SOURCE: Cunningham LL, Tucci DL. N Engl J Med 2017;377;25:2465-2475.

The burden of hearing loss in later life may surprise some. According to Cunningham and Tucci, half of persons 60-69 years of age and 80% of those ≥ 85 years of age suffer sufficiently severe hearing loss that affects daily communication. Age-related hearing loss (presbycusis) generally is bilateral and typified by high-frequency (> 2,000 Hz) sound deficits. Causes include death of cochlear sensory hair cells with aging (termed “sensory presbycusis”) and “metabolic presbycusis,” which is characterized by impaired function of the stria vascularis (vascular ligament to the cochlear duct).

In addition to straightforward causes of hearing loss (e.g., external canal occlusion with cerumen, noise-induced hearing loss, trauma, ototoxic meds), there are strong associations between cardiovascular risk factors (smoking, diabetes mellitus, obesity) and hearing loss, although the mechanisms by which these associations might be causative are not clear.
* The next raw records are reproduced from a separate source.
(** the loop returns for any fuel that covers the string, always the same, and
    never more than it read *)
Lemma unescape_loop_total f f' p : (length p ≤ f)%nat → (length p ≤ f')%nat →
  ∃ out, unescape_loop f p = Some out ∧ unescape_loop f' p = Some out ∧ (length out ≤ length p)%nat.
Proof.
  revert f' p. induction f as [|f IH]; intros [|f'] [|c p]; intros Hf Hf'; cbn [length] in *; try lia;
    try (by exists []).
  assert (∀ q (g : list ascii → list ascii) k, (length q + k ≤ S (length p))%nat → (1 ≤ k)%nat →
    (∀ l, length (g l) ≤ length l + k)%nat → ∃ out, g <$> unescape_loop f q = Some out ∧
    g <$> unescape_loop f' q = Some out ∧ (length out ≤ S (length p))%nat) as Hstep.
  { intros q g k Hq Hk Hg. destruct (IH f' q) as (out&H1&H2&Hl); [lia|lia|]. exists (g out).
    rewrite H1, H2. split_and!; [done|done|]. specialize (Hg out). lia. }
  cbn [unescape_loop]. destruct p as [|e p2].
  - apply (Hstep [] (cons c) 1%nat); cbn; lia.
  - cbn [length] in *. destruct (code c =? 92).
    2: { apply (Hstep (e :: p2) (cons c) 1%nat); intros; cbn; lia. }
    destruct (letter_escape e) as [x|].
    { apply (Hstep p2 (cons x) 1%nat); intros; cbn; lia. }
    destruct (is_digit e).
    2: { apply (Hstep p2 (λ l, c :: e :: l) 2%nat); intros; cbn; lia. }
    pose proof (take_digits_length 2 p2) as Hl. destruct (take_digits 2 p2) as [ds rest].
    cbn [fst snd] in Hl. apply (Hstep rest (cons _) 1%nat); intros; cbn; lia.
Qed.
Lemma unescape_loop_string f p : (length p ≤ f)%nat → unescape_loop f p = unescape_string true p.
Proof.
  intros H. destruct (unescape_loop_total f (length p) p H ltac:(lia)) as (out&->&H2&_). done.
Qed.

(** one turn of the loop *)
Lemma unescape_turn c e p : unescape_string true (c :: e :: p) =
  if code c =? 92 then
    match letter_escape e with
    | Some x => cons x <$> unescape_string true p
    | None =>
      if is_digit e then
        let '(ds, rest) := take_digits 2 p in
        cons (chr (atoi_digits (e :: ds))) <$> unescape_string true rest
      else (λ l, c :: e :: l) <$> unescape_string true p
    end
  else cons c <$> unescape_string true (e :: p).
Proof.
  pose proof (take_digits_length 2 p) as Hl.
  unfold unescape_string at 1. cbn [length].
  transitivity (if code c =? 92 then
    match letter_escape e with
    | Some x => cons x <$> unescape_loop (S (length p)) p
    | None =>
      if is_digit e then
        let '(ds, rest) := take_digits 2 p in
        cons (chr (atoi_digits (e :: ds))) <$> unescape_loop (S (length p)) rest
      else (λ l, c :: e :: l) <$> unescape_loop (S (length p)) p
    end
  else cons c <$> unescape_loop (S (length p)) (e :: p)); [done|].
  destruct (take_digits 2 p) as [ds rest]. cbn [fst snd] in Hl.
  rewrite !unescape_loop_string by (cbn; lia). done.
Qed.

(** a character as an escape: with a letter where there is one, or with its
    code in three digits *)
Definition escape_letter (c : ascii) : list ascii :=
  if code c =? 13 then str "\r" else if code c =? 10 then str "\n"
  else if code c =? 9 then str "\t" else if code c =? 12 then str "\f"
  else if code c =? 92 then str "\\" else [c].
Definition escape_number (c : ascii) : list ascii :=
  [backslash; digit (code c / 100); digit (code c / 10 mod 10); digit (code c mod 10)].

Lemma unescape_letter c p :
  unescape_string true (escape_letter c ++ p) = cons c <$> unescape_string true p.
Proof.
  unfold escape_letter.
  assert (∀ e x, letter_escape e = Some x →
    unescape_string true (backslash :: e :: p) = cons x <$> unescape_string true p) as Hl.
  { intros e x He. rewrite unescape_turn. change (code backslash =? 92) with true. by rewrite He. }
  assert (∀ n, 0 ≤ n → code c = n → c = ascii_of_nat (Z.to_nat n)) as Hc.
  { intros n Hn Hcn. unfold code in Hcn. rewrite <-Hcn, Nat2Z.id. by rewrite ascii_nat_embedding. }
  destruct (Z.eqb_spec (code c) 13) as [H|_]; [rewrite (Hc 13 ltac:(lia) H); by apply Hl|].
  destruct (Z.eqb_spec (code c) 10) as [H|_]; [rewrite (Hc 10 ltac:(lia) H); by apply Hl|].
  destruct (Z.eqb_spec (code c) 9) as [H|_]; [rewrite (Hc 9 ltac:(lia) H); by apply Hl|].
  destruct (Z.eqb_spec (code c) 12) as [H|_]; [rewrite (Hc 12 ltac:(lia) H); by apply Hl|].
  destruct (Z.eqb_spec (code c) 92) as [H|H]; [rewrite (Hc 92 ltac:(lia) H); by apply Hl|].
  cbn [app]. destruct p as [|e p]; [done|]. by rewrite unescape_turn, (proj2 (Z.eqb_neq _ _) H).
Qed.
Lemma digits_back c : ∃ d2 d1 d0, escape_number c = [backslash; d2; d1; d0] ∧
  letter_escape d2 = None ∧ is_digit d2 = true ∧ is_digit d1 = true ∧ is_digit d0 = true ∧
  chr (atoi_digits [d2; d1; d0]) = c.
Proof.
  unfold escape_number. do 3 eexists. split; [done|].
  by destruct c as [[] [] [] [] [] [] [] []]; vm_compute.
Qed.
Lemma unescape_number c p :
  unescape_string true (escape_number c ++ p) = cons c <$> unescape_string true p.
Proof.
  destruct (digits_back c) as (d2&d1&d0&->&Hl&H2&H1&H0&Hc).
  cbn [app]. rewrite unescape_turn. change (code backslash =? 92) with true.
  rewrite Hl, H2. cbn [take_digits]. by rewrite H1, H0, Hc.
Qed.

(** ** Key patterns *)
(** the pattern of the option -k selects a key *)
Definition pattern_selects (search_key : option (list ascii)) (entry_key : list ascii) : bool :=
  match parse_search_key search_key with
  | None => true
  | Some key_info => shm_ht_match_key key_info entry_key
  end.
Definition no_wildcard (k : list ascii) : Prop :=
  k ≠ [] ∧ code (List.hd NUL k) ≠ 37 ∧ code (List.last k NUL) ≠ 37.

Lemma last_percent k : List.last (k ++ [percent]) NUL = percent.
Proof. apply List.last_last. Qed.
(** what [parse_search_key] makes of a pattern *)
Lemma parse_pattern k : no_wildcard k →
  parse_search_key (Some k) = Some (Match_key_info k (Z.of_nat (length k)) 0) ∧
  parse_search_key (Some (k ++ [percent])) = Some (Match_key_info k (Z.of_nat (length k)) 1) ∧
  parse_search_key (Some (percent :: k)) = Some (Match_key_info k (Z.of_nat (length k)) 2) ∧
  parse_search_key (Some (percent :: k ++ [percent])) = Some (Match_key_info k (Z.of_nat (length k)) 3).
Proof.
  intros (Hne&Hh&Hl). destruct k as [|c k]; [done|]. cbn [List.hd] in Hh.
  assert (removelast ((c :: k) ++ [percent]) = c :: k) as Hr by (by rewrite List.removelast_last).
  assert ((c :: k) ++ [percent] ≠ []) as Hn by by destruct k.
  unfold parse_search_key. change (code percent =? 37) with true. cbn [app].
  change (c :: k ++ [percent]) with ((c :: k) ++ [percent]).
  rewrite (proj2 (Z.eqb_neq _ _) Hh), (proj2 (Z.eqb_neq _ _) Hl), last_percent, Hr.
  rewrite !bool_decide_eq_false_2 by done. done.
Qed.

(** ** Properties *)
Section properties.
Context `{E : Env} `{L : !EnvLaws E}.

(** [unescape_string] terminates on every string and writes no more
    characters than it read, so the buffer of [strlen(s) + 1] bytes suffices. *)
Theorem unescape_bounded s :
  ∃ out, unescape_string true s = Some out ∧ (length out ≤ length s)%nat.
Proof. destruct (unescape_loop_total _ _ s (le_n _) (le_n _)) as (out&H&_&Hl). by exists out. Qed.

(** a string written with escapes - by letter, or by the three digits of
    the code - unescapes to the string, whatever the mixture. *)
Theorem unescape_roundtrip (ways : list (ascii * bool)) :
  unescape_string true
    (concat ((λ '(c, number), if number : bool then escape_number c else escape_letter c) <$> ways))
  = Some (fst <$> ways).
Proof.
  induction ways as [|[c number] ways IH]; [done|]. cbn [fmap list_fmap concat].
  destruct number; [rewrite unescape_number|rewrite unescape_letter]; by rewrite IH.
Qed.

(** C38: the patterns of the dump tool are those of SQL's LIKE with % at the
    ends: K selects the key K, K% the keys that begin with K, %K those that end
    with K, %K% those that contain K, and an empty pattern, % and %% every key. *)
Theorem search_pattern_correct k entry_key :
  no_wildcard k →
  (pattern_selects (Some k) entry_key = true ↔ entry_key = k) ∧
  (pattern_selects (Some (k ++ [percent])) entry_key = true ↔ ∃ l, entry_key = k ++ l) ∧
  (pattern_selects (Some (percent :: k)) entry_key = true ↔ ∃ l, entry_key = l ++ k) ∧
  (pattern_selects (Some (percent :: k ++ [percent])) entry_key = true ↔
     ∃ l1 l2, entry_key = l1 ++ k ++ l2) ∧
  ∀ pat, pat ∈ [None; Some []; Some [percent]; Some [percent; percent]] →
    pattern_selects pat entry_key = true.
Proof.
  intros Hk. destruct (parse_pattern k Hk) as (H0&H1&H2&H3). unfold pattern_selects.
  rewrite H0, H1, H2, H3.
  assert (∀ op, let ki := Match_key_info k (Z.of_nat (length k)) op in
    match_length ki = Z.of_nat (length (match_key ki))) as Hl by done.
  destruct (match_key_spec _ entry_key (Hl 0)) as (M0&_).
  destruct (match_key_spec _ entry_key (Hl 1)) as (_&M1&_).
  destruct (match_key_spec _ entry_key (Hl 2)) as (_&_&M2&_).
  destruct (match_key_spec _ entry_key (Hl 3)) as (_&_&_&M3&_).
  split_and!.
  - rewrite (M0 eq_refl). cbn. done.
  - exact (M1 eq_refl).
  - exact (M2 eq_refl).
  - exact (M3 eq_refl).
  - intros pat Hp. repeat (apply elem_of_cons in Hp as [->|Hp]; [done|]). by apply elem_of_nil in Hp.
Qed.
The sudden loss of hearing (defined as onset within ≤ 72 hours) is considered an otologic emergency, requiring prompt evaluation. Only a few patients with identified hearing loss take advantage of hearing aids (< 15%), perhaps daunted by issues like cost (> $1,000), potential stigma associated with wearing a hearing-assistive device, or comfort. Disconcertingly, in contrast to most developed nations, the U.S. government does not provide economic subsidies for hearing aids. In Denmark, which provides assistance, approximately half of affected persons use hearing aids.